So, what’s happened is the traditional publishers have gone, oh, blacklist, digital, metadata, online sales, online marketing. So, plus amalgamation coming in traditional publishing. So, Random House and Simon and Schuster, with all the other small ones happening. So, essentially, I think what we’re going to see is traditional publishing taking some of our things like easy ad revenue, or things we have been seeing, but the prices will go up.
We’ll also see a number of, I think, traditional publishers will make bids for back lists of big authors, because I think they now understand that having a massive backlist of IP is actually going to make a difference. So, I think that’s going to change. What do you think about this?

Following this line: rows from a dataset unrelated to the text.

(** * Municipal-Debt: the debt-capacity and amortization engine

    A shallow embedding of [src/lib/finance.ts] (the engine the page imports)
    and of its variant with debt types (the second engine file of the
    repository, with [debtType], [allowedDebt] and [finalDebtTaken] in its
    inputs), and of what the two pages compute from them (the base case, the
    stressed scenario, their checks and the exported table), followed by the
    properties the specification states about the engines and by further
    properties of the code.

    Numbers.  The engine computes on JavaScript numbers.  They are modelled
    here as exact rationals extended with the three special values the code
    itself produces and tests ([Number.POSITIVE_INFINITY], [isFinite],
    [x || 0]): plus and minus infinity, and NaN.  The operations follow
    IEEE 754 on the special values and are exact on finite ones, so rounding
    is the one thing left out.  Zero is unsigned: the quotient of a positive
    number by zero is plus infinity.

    What exactness hides.  In binary64 a sum can absorb its smaller term
    ([1 + 1e-17] is [1]), overflow to infinity or lose its last bit, so the
    level payment [pmt] can be [0/0] or [Infinity/Infinity] where the exact
    quotient is finite, and a balance that is 0 here can be a last bit there.
    Where a conclusion below needs an amount the code computes to be finite,
    that is a hypothesis on the computed amount, not on the inputs; closed
    forms hold over exact arithmetic.  The two time-value primitives are
    also transcribed on binary64 numbers ([Binary64]), where the round trip
    of the specification can be run.

    Years.  [termYears] and [graceYears] are integers (the page clamps them
    with [Math.floor]); they are modelled as [Z], on which [Math.floor] is
    the identity. *)

From Stdlib Require Import ZArith QArith Qcanon Qround List Bool String Lia Lra
  Psatz.
From Stdlib Require Uint63 PrimFloat.
Import ListNotations.

(** ** JavaScript numbers *)

Inductive num : Type :=
| Fin (q : Qc)
| PInf
| NInf
| NaN.

Declare Scope num_scope.
Delimit Scope num_scope with num.
Bind Scope num_scope with num.

Definition Qc_ltb (x y : Qc) : bool :=
  match (x ?= y)%Qc with Lt => true | _ => false end.

Definition Qc_leb (x y : Qc) : bool :=
  match (x ?= y)%Qc with Gt => false | _ => true end.

Definition Qc_eqb (x y : Qc) : bool :=
  match (x ?= y)%Qc with Eq => true | _ => false end.

Definition of_Z (z : Z) : num := Fin (Q2Qc (inject_Z z)).

Definition zero : num := of_Z 0.
Definition one : num := of_Z 1.

(** [dec a b] is the decimal literal [a / b]: [dec 75 100] is [0.75]. *)
Definition dec (a : Z) (b : positive) : num := Fin (Q2Qc (a # b)).

(** The infinity carrying the sign of a finite non-zero [q] (NaN at zero). *)
Definition signed_inf (q : Qc) : num :=
  if Qc_ltb 0 q then PInf else if Qc_ltb q 0 then NInf else NaN.

Definition neg (a : num) : num :=
  match a with
  | Fin q => Fin (- q)
  | PInf => NInf
  | NInf => PInf
  | NaN => NaN
  end.

Definition add (a b : num) : num :=
  match a, b with
  | NaN, _ | _, NaN => NaN
  | Fin x, Fin y => Fin (x + y)
  | PInf, NInf | NInf, PInf => NaN
  | PInf, _ | _, PInf => PInf
  | NInf, _ | _, NInf => NInf
  end.

Definition sub (a b : num) : num := add a (neg b).

Definition mul (a b : num) : num :=
  match a, b with
  | NaN, _ | _, NaN => NaN
  | Fin x, Fin y => Fin (x * y)
  | Fin x, PInf | PInf, Fin x => signed_inf x
  | Fin x, NInf | NInf, Fin x => signed_inf (- x)
  | PInf, PInf | NInf, NInf => PInf
  | PInf, NInf | NInf, PInf => NInf
  end.

Definition div (a b : num) : num :=
  match a, b with
  | NaN, _ | _, NaN => NaN
  | Fin x, Fin y => if Qc_eqb y 0 then signed_inf x else Fin (x / y)
  | Fin _, (PInf | NInf) => zero
  | PInf, Fin y => if Qc_ltb y 0 then NInf else PInf
  | NInf, Fin y => if Qc_ltb y 0 then PInf else NInf
  | (PInf | NInf), (PInf | NInf) => NaN
  end.

(** [a < b], [a <= b] and [a === b]: false as soon as one side is NaN. *)
Definition ltb (a b : num) : bool :=
  match a, b with
  | NaN, _ | _, NaN => false
  | Fin x, Fin y => Qc_ltb x y
  | _, NInf => false
  | NInf, _ => true
  | PInf, _ => false
  | _, PInf => true
  end.

Definition leb (a b : num) : bool :=
  match a, b with
  | NaN, _ | _, NaN => false
  | Fin x, Fin y => Qc_leb x y
  | NInf, _ => true
  | _, PInf => true
  | _, NInf => false
  | PInf, _ => false
  end.

Definition gtb (a b : num) : bool := ltb b a.

Definition eqb (a b : num) : bool :=
  match a, b with
  | Fin x, Fin y => Qc_eqb x y
  | PInf, PInf | NInf, NInf => true
  | _, _ => false
  end.

Definition isNaN (a : num) : bool :=
  match a with NaN => true | _ => false end.

(** [Math.max] and [Math.min] of two numbers: NaN if either is. *)
Definition Math_max (a b : num) : num :=
  if isNaN a || isNaN b then NaN else if ltb a b then b else a.

Definition Math_min (a b : num) : num :=
  if isNaN a || isNaN b then NaN else if ltb b a then b else a.

Definition Math_abs (a : num) : num :=
  match a with
  | Fin q => if Qc_ltb q 0 then Fin (- q) else Fin q
  | PInf | NInf => PInf
  | NaN => NaN
  end.

Definition isFinite (a : num) : bool :=
  match a with Fin _ => true | _ => false end.

(** Truthiness of a number: zero and NaN are falsy. *)
Definition truthy (a : num) : bool :=
  match a with
  | Fin q => negb (Qc_eqb q 0)
  | PInf | NInf => true
  | NaN => false
  end.

(** [a || b] on numbers. *)
Definition or_else (a b : num) : num := if truthy a then a else b.

(** [x || 0] where [x] may be [undefined] (an optional field left out). *)
Definition opt_or_zero (x : option num) : num :=
  match x with
  | Some a => or_else a zero
  | None => zero
  end.

(** [Math.pow (x, n)] for an integer exponent [n]. *)
Definition Math_pow (x : num) (n : Z) : num :=
  match n with
  | Z0 => one
  | Zpos p =>
      match x with
      | Fin q => Fin (q ^ Pos.to_nat p)
      | PInf => PInf
      | NInf => if Z.odd n then NInf else PInf
      | NaN => NaN
      end
  | Zneg p =>
      match x with
      | Fin q => if Qc_eqb q 0 then PInf else Fin (/ (q ^ Pos.to_nat p))
      | PInf | NInf => zero
      | NaN => NaN
      end
  end.

(** [Math.floor] on an integer number of years. *)
Definition Math_floor (z : Z) : Z := z.

Notation "a + b" := (add a b) : num_scope.
Notation "a - b" := (sub a b) : num_scope.
Notation "a * b" := (mul a b) : num_scope.
Notation "a / b" := (div a b) : num_scope.
Notation "a <? b" := (ltb a b) : num_scope.
Notation "a <=? b" := (leb a b) : num_scope.
Notation "a >? b" := (gtb a b) : num_scope.

Local Open Scope num_scope.

(** ** The time-value primitives (the same in both engine files) *)

Definition pmt (rate : num) (nper : Z) (pv fv type : num) : num :=
  if (nper <=? 0)%Z then zero
  else if eqb rate zero then (pv + fv) / of_Z nper
  else
    let pow := Math_pow (one + rate) nper in
    (rate * (pv * pow + fv)) / ((one + rate * type) * (pow - one)).

Definition pv (rate : num) (nper : Z) (pmtAmt fv type : num) : num :=
  if (nper <=? 0)%Z then zero
  else if eqb rate zero then pmtAmt * of_Z nper + fv
  else
    let factor := (one - Math_pow (one + rate) (- nper)) / rate in
    pmtAmt * (one + rate * type) * factor + fv * Math_pow (one + rate) (- nper).

(** ** Schedule rows and the minimum-DSCR reducer (the same in both files) *)

Record Row : Type := mkRow {
  year : Z;
  begBal : num;
  interest : num;
  principal : num;
  debtService : num;
  revenue : num;
  opex : num;
  availForDS : num;
  dscr : option num;
  reserveTarget : num;
  reserveAlloc : num;
  reserveBeg : num;
  reserveEnd : num;
  surplus : num
}.

(** [r.debtService > 0 && r.dscr != null], with the value when it holds. *)
Definition qualifying (r : Row) : option num :=
  if debtService r >? zero then dscr r else None.

Definition minDSCR (rows : list Row) : num :=
  let min :=
    fold_left
      (fun min r =>
         match qualifying r with
         | Some d => Math_min min d
         | None => min
         end)
      rows PInf in
  if isFinite min then min else zero.

Inductive PaymentType : Type := annuity | equal_principal.

Definition is_annuity (p : PaymentType) : bool :=
  match p with annuity => true | equal_principal => false end.

(** The variables the year loop of [buildSchedule] updates. *)
Record Loop : Type := mkLoop {
  prevBeg : num;
  cur_revenue : num;
  cur_opex : num;
  cur_reserveBeg : num
}.

(** [for (let y = y0; y <= n; y++)], as [k] iterations starting at [y]. *)
Fixpoint run_loop (body : Z -> Loop -> Row * Loop) (k : nat) (y : Z) (s : Loop)
  : list Row :=
  match k with
  | O => []
  | S k' => let (r, s') := body y s in r :: run_loop body k' (y + 1)%Z s'
  end.

Definition binding_statutory : string := "75% of prior revenue".
Definition binding_coverage : string := "DSCR constraint".

(** ** src/lib/finance.ts *)

Module Finance.

Record Inputs : Type := mkInputs {
  localRevenuePAD : num;
  balancingFundPerimbangan : num;
  otherLegalRevenue : num;
  financingReceipts : num;
  financingExpenditures : num;
  personnelExpenses : num;
  goodsServicesExpenses : num;
  capitalExpenditures : num;
  revGrowth : num;
  opexGrowth : num;
  rate : num;
  termYears : Z;
  paymentType : PaymentType;
  reserveRatio : num;
  minDSCR : num;
  initReserve : num;
  graceYears : Z
}.

Definition getTotalRevenue (i : Inputs) : num :=
  localRevenuePAD i + balancingFundPerimbangan i + otherLegalRevenue i.

Definition getNettFinancing (i : Inputs) : num :=
  financingReceipts i - financingExpenditures i.

Definition getTotalOpex (i : Inputs) : num :=
  personnelExpenses i + goodsServicesExpenses i + capitalExpenditures i.

Record Capacity : Type := mkCapacity {
  NOI : num;
  totalRevenue : num;
  nettFinancing : num;
  totalOpex : num;
  maxDebtRevenueRule : num;
  maxAnnualDS : num;
  dscrPV : num;
  allowedDebt : num;
  binding : string
}.

Definition computeCapacity (i : Inputs) : Capacity :=
  let totalRevenue := getTotalRevenue i in
  let nettFinancing := getNettFinancing i in
  let totalOpex := getTotalOpex i in
  let NOI := Math_max (totalRevenue + nettFinancing - totalOpex) zero in
  let maxDebtRevenueRule := dec 75 100 * totalRevenue in
  let maxAnnualDS := NOI / minDSCR i in
  let amortYears := Z.max (termYears i - graceYears i) 0 in
  let pvAnnuityAfterGrace :=
    if (0 <? amortYears)%Z
    then pv (rate i) amortYears maxAnnualDS zero zero
         / Math_pow (one + rate i) (graceYears i)
    else zero in
  let capFromInterestOnly :=
    if rate i >? zero then maxAnnualDS / rate i else PInf in
  let dscrPV := Math_min (or_else pvAnnuityAfterGrace zero) capFromInterestOnly in
  let allowedDebt := Math_max zero (Math_min maxDebtRevenueRule dscrPV) in
  let binding :=
    if Math_abs (allowedDebt - maxDebtRevenueRule) <? dec 1 1000000
    then binding_statutory else binding_coverage in
  mkCapacity NOI totalRevenue nettFinancing totalOpex maxDebtRevenueRule
             maxAnnualDS dscrPV allowedDebt binding.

Orna Ross: Yes, I do, and I think the mindset has changed.
So, traditional publishing was always organized around the launch and the next book and that eight-week window to make or break a book and, as you say, they woke up, I think, to audiobooks, first of all, and began to digitize the audio. Then began to understand that an eBook is not just an alternative print book but is actually something that has a full life of its own, and that this idea of front list and backlist means nothing to readers. The day they discover the book is the day they discover the book, and they don’t care necessarily if it’s evergreen. I mean, we’re all still reading classics that were written 200-300 years ago. So, they don’t care that the book was published five years ago if it’s a timeless tale. So much of what happens in publishing is convention and has built up around selling books into bookstores, and everything else, kind of, tagged on to that. Whereas now, I think that people who see where the money is, are thinking very differently.
Another thing we’re seeing happening is organizations and universities, and, you know, people like the Economist Magazine or, you know, people who have just loads and loads of great content are realizing, oh, I can actually put this up for sale through Amazon and monetize it in a big way.
So, and like (inaudible), and there’s a link in the show notes, has written very interestingly about what he calls enterprise publishing and that’s, again, a competition for the little author publisher who is offering something different and offering something unique.
I think, no matter what happens with big organizations, corporations, corporate publishers, or these big organizations, it’s a type of publishing, but there are things that authors can do that nobody else can do, and I think that’s what we need to be hyper aware of, and that’s where our strength lies and so we should play to our strengths here rather than trying to compete.
Joanna Penn: Yeah, absolutely. Okay. So, another big thing. And in fact, this has started happening today, which is structural changes, I’ve called this. A couple of things. So, one, Jeff Bezos has stepped down as the CEO of Amazon after 27 years. And in fact, Jeff himself has said that Amazon will be disrupted and most business models only last 25 years. And of course, Amazon started in 1994 with the sale of books online. So, I think this is fascinating. I also feel, Andy Jassy who’s taken over, has basically grown AWS, Amazon Web Services, into the behemoth that it is. It runs a lot of the internet; this is Amazon’s cloud service.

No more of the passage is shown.